With that, he nodded his good-bye and turned away.
I shut the door. I looked down at the carpet at the spatters of tomato, then looked up toward the upper rear of the house, where Miss Lizzie was.
My mind had been skittering away from one particular thought since the moment I saw her face. Now the thought came back to me. As she stood there, her face mottled, her body tight with rage, Miss Lizzie had quite literally looked angry enough to kill.
EIGHTEEN
MISS LIZZIE CAME back downstairs an hour later. I was sitting on the sofa, hunched over the coffee table, where I had arranged a deck of cards in the pattern of the Nikola system.
She had bathed and changed her dress, washed and dried her hair and wrapped it again into a chignon. She smiled at me. “I see that someone has cleaned all the vegetable puree off the floor. Could that’ve been you?”
I shrugged.
“I thank you,” she said. “And I apologize to you for letting my temper get the better of me.”
I felt that awful lumpishness which overtook me whenever I became embarrassed. “You don’t need to apologize, Miss Lizzie.”
“Of course I do. That was a disgraceful exhibition, and I’m thoroughly ashamed of myself.”
I would have much preferred that she pretended (as I wanted to) that the incident had never happened, so we could return as soon as possible to being the people we had been before. Brightly I said, “Do you still want some crab? Officer O’Hara brought us some. I put it in the icebox.”
“O’Hara?” she said, bemused. “Did he? Well, that was really very kind of him, wasn’t it? I’ll have to repay him. Is he still outside?”

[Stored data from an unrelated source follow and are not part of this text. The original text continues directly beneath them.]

(* ===== verification/ServerRekey.v ===== *)
(** Rekeying of the running server, [crates/heptabao-server/src/service.rs]: a
    threshold of the current shares authorizes a new set, which is either published
    at once or staged until a threshold of the new shares verifies it. *)
From Stdlib Require Import Ascii NArith Strings.Byte.
From S2P Require Import Prelude Str Json Gf256 Shamir Bytes Base32 Engine EngineState Totp Acl AuthState DurableCodec Durable Seal AuditChain AuditRotation ServerBase ServerSeal.

Section rekey.
Context `{Aead, Sha256, Hmac, Base64, Serde SealMetadata, Serde PendingRekeyMetadata}.
Context {Transit Totp : Type}.
Notation S := (Service Shamir.Key Transit Totp).
Notation W := (World Transit Totp).
Notation error := Response.error.

Definition rekey_status (self : S) : Response :=
  let count := λ n : nat, Json.u64 (N.of_nat n) in
  let threshold := match Service.seal self with Some seal => U8.to_N (SealMetadata.secret_threshold seal) | None => 1%N end in
  match Service.rekey self with
  | Some rekey =>
      let '(progress, required, verifying, verification_nonce, verification_progress) :=
        match RekeyState.verification rekey with
        | Some pending => (0, 0%N, true, PendingRekeyMetadata.verification_nonce pending, size (RekeyState.verification_provided rekey))
        | None => (size (RekeyState.provided rekey), threshold, false, "", 0)
        end in
      Response.ok (Json.object [
        ("started", VBool (negb verifying)); ("nonce", VString (RekeyState.nonce rekey));
        ("t", Json.u64 (U8.to_N (RekeyState.new_threshold rekey))); ("n", Json.u64 (U8.to_N (RekeyState.new_shares rekey)));
        ("progress", count progress); ("required", Json.u64 required); ("verification_required", VBool verifying);
        ("verification_nonce", VString verification_nonce); ("verification_progress", count verification_progress);
        ("verification_required_shares", Json.u64 (if verifying then U8.to_N (RekeyState.new_threshold rekey) else 0))])
  | None =>
      Response.ok (Json.object [
        ("started", VBool false); ("nonce", VString ""); ("t", Json.u64 0); ("n", Json.u64 0); ("progress", Json.u64 0);
        ("required", Json.u64 threshold); ("verification_required", VBool false); ("verification_nonce", VString "");
        ("verification_progress", Json.u64 0); ("verification_required_shares", Json.u64 0)])
  end.

Definition BARRIER_PROOF : list u8 := String.list_byte_of_string "heptabao.barrier-key-proof.v1".

Definition verify_active_barrier (self : S) (candidate : list u8) : Result unit Response :=
  match Service.barrier_key self with
  | None => Err (error 503 "server must be unsealed for rekey")
  | Some active_key =>
      if bool_decide (hmac_sign HMAC_SHA256 active_key BARRIER_PROOF = hmac_sign HMAC_SHA256 candidate BARRIER_PROOF)
      then Ok tt else Err (error 400 "seal shares do not match the active barrier")
  end.

(** A response that keeps the rekey in progress. *)
Definition keep (rekey : RekeyState) (r : Result Response Response) (self : S) : S * Result Response Response :=
  (Service.set_rekey (Some rekey) self, r).

Definition verify_rekey_share (w : W) (rekey : RekeyState) (supplied_nonce supplied_key : string) :
  M S Response Response := λ self,
  match RekeyState.verification rekey with
  | None => keep rekey (Err (error 500 "missing pending rekey metadata")) self
  | Some pending =>
      let candidate := PendingRekeyMetadata.candidate pending in
      if negb (bool_decide (supplied_nonce = PendingRekeyMetadata.verification_nonce pending))
      then keep rekey (Err (error 400 "rekey verification nonce mismatch")) self
      else
        let '(provided, collected) := collect_seal_key sha256 candidate supplied_key (RekeyState.verification_provided rekey) in
        let rekey := RekeyState.set_verification_provided provided rekey in
        let failed := RekeyState.set_verification_provided ∅ rekey in
        match collected with
        | Err e => keep rekey (Err (error 400 e)) self
        | Ok None =>
            keep rekey (Ok (Response.ok (Json.object [
              ("started", VBool false); ("complete", VBool false); ("verification_required", VBool true);
              ("verification_nonce", VString (PendingRekeyMetadata.verification_nonce pending));
              ("verification_progress", Json.u64 (N.of_nat (size provided)));
              ("verification_required_shares", Json.u64 (U8.to_N (SealMetadata.secret_threshold candidate)))]))) self
        | Ok (Some next_seal_key) =>
            match b64_decode (SealMetadata.wrapped_barrier_key candidate) with
            | None => keep rekey (Err (error 503 "pending rekey metadata is corrupt")) self
            | Some wrapped =>
                match unwrap_barrier_key next_seal_key (SealMetadata.associated_data candidate) wrapped with
                | Err _ => keep failed (Err (error 400 "rekey verification failed")) self
                | Ok candidate_barrier =>
                    match verify_active_barrier self candidate_barrier with
                    | Err e => keep failed (Err e) self
                    | Ok _ =>
                        match persist_seal_metadata w candidate self with
                        | (self, Err _) => keep rekey (Err (error 503 "cannot durably promote verified seal generation")) self
                        | (self, Ok _) =>
                            let self := Service.set_rekey None (Service.set_shares ∅ (Service.set_seal (Some candidate) self)) in
                            match delete_pending_rekey w self with
                            | (self, Err _) =>
                                (Service.set_recovery true self,
                                 Err (error 503 "verified seal promoted but pending marker cleanup failed; restart required"))
                            | (self, Ok _) =>
                                (self, Ok (Response.ok (Json.object [
                                  ("started", VBool false); ("complete", VBool true); ("verification_required", VBool false);
                                  ("verification_nonce", VString (PendingRekeyMetadata.verification_nonce pending))])))
                            end
                        end
                    end
                end
            end
        end
  end.

Definition hex_key (sh : SecretShare) : Value := VString (hex (encode sha256 sh)).
Definition base64_key (sh : SecretShare) : Value := VString (b64_encode (encode sha256 sh)).

(** The seal and shares that replace the current ones. *)
Definition next_seal (w : W) (rekey : RekeyState) (seal : SealMetadata) (current_barrier_key : list u8) :
  Result (SealMetadata * list SecretShare) Response :=
  let? next_seal_key := ok_or (World.seal_key w) (error 503 "operating system randomness unavailable") in
  let? next_shares := map_err (error 503)
    (split_secret (World.share_bytes w) next_seal_key (RekeyState.new_shares rekey) (RekeyState.new_threshold rekey)) in
  let? generation := ok_or (checked_add (SealMetadata.generation seal) 1) (error 507 "seal generation exhausted") in
  let next := SealMetadata.mk 1 generation "shamir-v1" (RekeyState.new_shares rekey) (RekeyState.new_threshold rekey) "" in
  let? wrapped := map_err (error 503)
    (wrap_barrier_key (World.wrap_nonce w) next_seal_key (SealMetadata.associated_data next) current_barrier_key) in
  Ok (SealMetadata.set_wrapped (b64_encode wrapped) next, next_shares).

(** The new seal, once the shares of the current one authorize it. *)
Definition publish_rekey (w : W) (rekey : RekeyState) (seal next : SealMetadata) (next_shares : list SecretShare) :
  M S Response Response := λ self,
  let answer := λ required verification_nonce, Response.ok (Json.object [
    ("started", VBool false); ("complete", VBool true); ("nonce", VString (RekeyState.nonce rekey));
    ("keys", VArray (hex_key <$> next_shares)); ("keys_base64", VArray (base64_key <$> next_shares));
    ("verification_required", VBool required); ("verification_nonce", VString verification_nonce)]) in
  if RekeyState.require_verification rekey then
    match World.verification_nonce w with
    | None => keep rekey (Err (error 503 "operating system randomness unavailable")) self
    | Some bytes =>
        let pending := PendingRekeyMetadata.mk 1 (SealMetadata.generation seal) (RekeyState.nonce rekey) (hex bytes) next in
        match persist_pending_rekey w pending self with
        | (self, Err _) => keep rekey (Err (error 503 "cannot durably stage rekey verification")) self
        | (self, Ok _) => keep (RekeyState.announce pending rekey) (Ok (answer true (hex bytes))) self
        end
    end
  else
    match persist_seal_metadata w next self with
    | (self, Err _) => keep rekey (Err (error 503 "cannot durably publish new seal generation")) self
    | (self, Ok _) =>
        (Service.set_shares ∅ (Service.set_rekey None (Service.set_seal (Some next) self)), Ok (answer false ""))
    end.

(** A share of the current seal for the rekey in progress. *)
Definition rekey_share (w : W) (rekey : RekeyState) (supplied_nonce supplied_key : string) : M S Response Response := λ self,
  if negb (bool_decide (supplied_nonce = RekeyState.nonce rekey)) then keep rekey (Err (error 400 "rekey nonce mismatch")) self
  else match Service.seal self with
  | None => keep rekey (Err (error 503 "seal metadata unavailable")) self
  | Some seal =>
      let '(provided, collected) := collect_seal_key sha256 seal supplied_key (RekeyState.provided rekey) in
      let rekey := RekeyState.set_provided provided rekey in
      match collected with
      | Err e => keep rekey (Err (error 400 e)) self
      | Ok None =>
          keep rekey (Ok (Response.ok (Json.object [
            ("started", VBool true); ("nonce", VString (RekeyState.nonce rekey));
            ("t", Json.u64 (U8.to_N (RekeyState.new_threshold rekey))); ("n", Json.u64 (U8.to_N (RekeyState.new_shares rekey)));
            ("progress", Json.u64 (N.of_nat (size provided)));
            ("required", Json.u64 (U8.to_N (SealMetadata.secret_threshold seal))); ("complete", VBool false);
            ("verification_required", VBool false)]))) self
      | Ok (Some seal_key) =>
          match (let? wrapped := ok_or (b64_decode (SealMetadata.wrapped_barrier_key seal)) (error 503 "seal metadata is corrupt") in
                 let? current := map_err (λ _, error 400 "unseal shares do not authorize rekey")
                   (unwrap_barrier_key seal_key (SealMetadata.associated_data seal) wrapped) in
                 let? _ := verify_active_barrier self current in
                 next_seal w rekey seal current) with
          | Err e => keep rekey (Err e) self
          | Ok (next, next_shares) => publish_rekey w rekey seal next next_shares self
          end
      end
  end.

Definition rekey_start (w : W) (body : Value) : M S Response Response := λ self,
  if bool_decide (is_Some (Service.rekey self)) then (self, Err (error 400 "rekey is already in progress"))
  else
    match (let? object := ok_or (Json.as_object body) (error 400 "invalid rekey request") in
           if negb (keys_within ["secret_shares"; "secret_threshold"; "backup"; "require_verification"] object)
           then Err (error 400 "unsupported rekey options")
           else
             let? backup := ok_or (flag body "backup" false) (error 400 "backup must be a boolean") in
             if backup : bool then Err (error 501 "PGP-encrypted rekey backup is not implemented")
             else
               let? require_verification := ok_or (flag body "require_verification" true)
                 (error 400 "require_verification must be a boolean") in
               let? shares := map_err (error 400) (bounded_u8_field body "secret_shares" x05) in
               let? threshold := map_err (error 400) (bounded_u8_field body "secret_threshold" x03) in
               if (u8_nat shares =? 0) || (MAX_SEAL_SHARES <? u8_nat shares) || (u8_nat threshold =? 0)
                  || (u8_nat shares <? u8_nat threshold)
               then Err (error 400 "invalid rekey share configuration")
               else
                 let? nonce := ok_or (World.rekey_nonce w) (error 503 "operating system randomness unavailable") in
                 Ok (RekeyState.mk (hex nonce) shares threshold require_verification ∅ None ∅)) with
    | Err e => (self, Err e)
    | Ok rekey => let self := Service.set_rekey (Some rekey) self in (self, Ok (rekey_status self))
    end.

Definition rekey_cancel (w : W) : M S Response Response := λ self,
  match Service.rekey self ≫= RekeyState.verification with
  | Some _ =>
      match delete_pending_rekey w self with
      | (self, Err _) => (self, Err (error 503 "cannot durably cancel pending rekey"))
      | (self, Ok _) => (Service.set_rekey None self, Ok Response.no_content)
      end
  | None => (Service.set_rekey None self, Ok Response.no_content)
  end.

Definition recovery_pending (w : W) (self : S) : option bool :=
  if World.recovery_stat w then Some (bool_decide (is_Some (Service.dir self ≫= Dir.recovery_file))) else None.

Definition rekey_route (w : W) (method path : string) (body : Value) : M S Response Response := λ self,
  match recovery_pending w self with
  | None => (self, Err (error 503 "initialization recovery state is unavailable"))
  | Some true => (self, Err (error 409 "acknowledge initialization recovery before rekey"))
  | Some false =>
      let writes := bool_decide (method = "POST") || bool_decide (method = "PUT") in
      if bool_decide (path = "sys/rekey/init") then
        if bool_decide (method = "GET") then (self, Ok (rekey_status self))
        else if bool_decide (method = "DELETE") then rekey_cancel w self
        else if negb writes then (self, Err (error 405 "method not allowed"))
        else rekey_start w body self
      else if negb (bool_decide (path = "sys/rekey/update")) then (self, Err (error 404 "unsupported rekey path"))
      else if negb writes then (self, Err (error 405 "method not allowed"))
      else
        match (let? object := ok_or (Json.as_object body) (error 400 "invalid rekey request") in
               if negb (keys_within ["key"; "nonce"] object) then Err (error 400 "unsupported rekey update fields")
               else
                 let? nonce := ok_or (Json.get body "nonce" ≫= Json.as_str) (error 400 "rekey nonce is required") in
                 let? key := ok_or (Json.get body "key" ≫= Json.as_str) (error 400 "unseal share is required") in
                 let? rekey := ok_or (Service.rekey self) (error 400 "rekey is not in progress") in
                 Ok (rekey, nonce, key)) with
        | Err e => (self, Err e)
        | Ok (rekey, nonce, key) =>
            let self := Service.set_rekey None self in
            if bool_decide (is_Some (RekeyState.verification rekey)) then verify_rekey_share w rekey nonce key self
            else rekey_share w rekey nonce key self
        end
  end.
End rekey.
(* ===== verification/Server.v ===== *)
(** Requests to the running server, [crates/heptabao-server/src/service.rs]: the
    audited entry points, the routes, and the start of the process. *)
From Stdlib Require Import Ascii NArith Strings.Byte.
From S2P Require Import Prelude Str Json Gf256 Shamir Bytes Base32 Engine EngineState Totp Acl AclParse AuthState AuthLogin Federated DurableCodec Durable Seal AuditChain AuditRotation ServerBase ServerSeal ServerRekey ServerInit.

Module RequestDispatch.
Record t := mk {
  method : string;
  path : string;
  namespace : string;
  token : string;
  body : Value;
  now : N;
  allow_forward : bool;
}.
End RequestDispatch.
Notation RequestDispatch := RequestDispatch.t.

(** What the start of a process finds. *)
Module Boot.
Record t := mk {
  paths_separate : bool;                 (** absolute paths, the audit outside the data *)
  escrow : Result bool string;           (** a legacy escrow beside the audit file *)
  recovery_stat : bool;
  audit_name : string;
  audit_config : AuditConfig;
  audit_fates : list Fate;
  audit_key : option (list u8);
  delete_rekey_fate : Fate;
  unseal_nonce : option (list u8);
}.
End Boot.
Notation Boot := Boot.t.

Section server.
Context `{Aead, Sha256, Hmac, Base64, AuthCrypto, JsonText, FederatedCrypto}.
Context `{Serde SealMetadata, Serde PendingRekeyMetadata, Serde Value}.
Context `{Serde AuditUnsigned, Serde AuditRecord, Serde Manifest, Serde SignedManifest}.
Context {Transit Totp : Type} `{Serde (State Transit Totp)}.
Notation S := (Service Shamir.Key Transit Totp).
Notation W := (World Transit Totp).
Notation error := Response.error.

Definition auth_error (e : AuthError) : Response := error (AuthError.status e) (AuthError.message e).

(** * The engines and the authentication state *)
Definition fallback_capability (method : string) : string :=
  if bool_decide (method ∈ ["GET"; "HEAD"]) then "read"
  else if bool_decide (method = "LIST") then "list"
  else if bool_decide (method = "DELETE") then "delete"
  else if bool_decide (method = "PATCH") then "patch"
  else "update".
(** The hashes of this write do not collide with those in the files. *)
Definition distinct_put (operation_id : string) (bytes : list u8) s : Prop :=
  ∀ k d, Service.durable s = Some (k, d) →
    no_collision (B := aead_barrier k) d (DurableService.put_binding (state_put operation_id bytes)) (Some bytes) = true.

(** The history went on by changes of the state, to bytes the predicate allows. *)
Definition writes (P : list u8 → Prop) (c : Change) : Prop :=
  Change.key c = ("system", "state") ∧ ∃ bytes, Change.value c = Some bytes ∧ P bytes.
Definition moves (P : list u8 → Prop) h h' : Prop := ∃ cs, h' = h ++ cs ∧ Forall (writes P) cs.

Lemma moves_refl P h : moves P h h.
Proof. exists []. by rewrite app_nil_r. Qed.
Lemma moves_trans P h h1 h2 : moves P h h1 → moves P h1 h2 → moves P h h2.
Proof. intros (c1 & -> & H1) (c2 & -> & H2). exists (c1 ++ c2). by rewrite app_assoc, Forall_app. Qed.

“I think,” I said, “well, I think that he’d be happier if you didn’t, Miss Lizzie. I think it would just make him, you know … sort of upset.”
She looked at me for a moment, and then she said, “The diplomatic corps will be the loser when you become an aviatrix, Amanda.” She smiled. “You’re right, of course. But do you suppose that it would be terribly improper for me to go outside and thank him for his kindness?”
She said this with such a gentle irony, affectionate and teasing, that I had to smile myself. “I think that would be nice.”
“Good. I’ll just do that. And then you and I shall have a crab soufflé. How does that sound?”
“It sounds really good.”
She nodded. “Then that’s settled.”
Miss Lizzie had been right about the rain. As we ate our lunch on the back porch, the storm lumbered in across the water, growling and flickering. The sea was black out there, below the bloated clouds and the dark draperies of rain; closer in, it was a drab slate gray, feathered with froth, ragged where the wind rattled over it. Along the shore the waves were growing larger: They smacked and hissed and sucked against the sand and left dull white streaks of foam slithering behind.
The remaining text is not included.